- Work to be completed
State, as a bare number, how many lines below contain "rewrite".
··· Data for review ···
(** The blocks are those of the pages that are not blank, each under the
    marker of the page's own number. *)
Lemma elem_of_page_blocks texts : forall first block,
  block ∈ page_blocks first texts
  <-> exists (i : nat) text,
        texts !! i = Some text /\ blank text = false
        /\ block = page_marker (first + i) ++ text.
Proof.
  induction texts as [|t texts IH]; intros first block.
  - split; [intros H; now apply elem_of_nil in H|].
    intros (i & text & Hi & _). discriminate Hi.
  - rewrite page_blocks_cons, elem_of_app, IH. split.
    + intros [Hhere|(i & text & Hi & Hb & ->)].
      * destruct (blank t) eqn:Hb; [now apply elem_of_nil in Hhere|].
        apply list_elem_of_singleton in Hhere as ->.
        exists 0%nat, t. now rewrite Nat.add_0_r.
      * exists (S i), text. now rewrite Nat.add_succ_r.
    + intros ([|i] & text & Hi & Hb & ->).
      * injection Hi as ->. left. rewrite Hb, Nat.add_0_r.
        now apply list_elem_of_singleton.
      * right. exists i, text. now rewrite Nat.add_succ_r.
Qed.

Lemma unlit_lit (a : string) : unlit (lit a) = a.
Proof.
  unfold unlit, lit. induction a as [|c a IH]; [reflexivity|].
  cbn [list_ascii_of_string List.map string_of_list_ascii].
  now rewrite ascii_N_embedding, IH.
Qed.

Lemma lit_inj (a b : string) : lit a = lit b -> a = b.
Proof.
  intros H. apply (f_equal unlit) in H. now rewrite !unlit_lit in H.
Qed.

Lemma to_int_nonnil (z : Z) :
  Z.to_int z <> Decimal.Pos Decimal.Nil /\ Z.to_int z <> Decimal.Neg Decimal.Nil.
Proof.
  destruct z as [|p|p]; simpl; split; try discriminate;
    intros [= H]; now apply DecimalPos.Unsigned.to_uint_nonnil in H.
Qed.

(** Decimal numerals tell the numbers apart. *)
Lemma str_of_int_inj (n m : Z) : str_of_int n = str_of_int m -> n = m.
Proof.
  intros H. apply lit_inj in H. apply DecimalZ.to_int_inj.
  apply (f_equal NilZero.int_of_string) in H.
  rewrite !NilZero.isi in H by apply to_int_nonnil. congruence.
Qed.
···
- Answer to the problem
8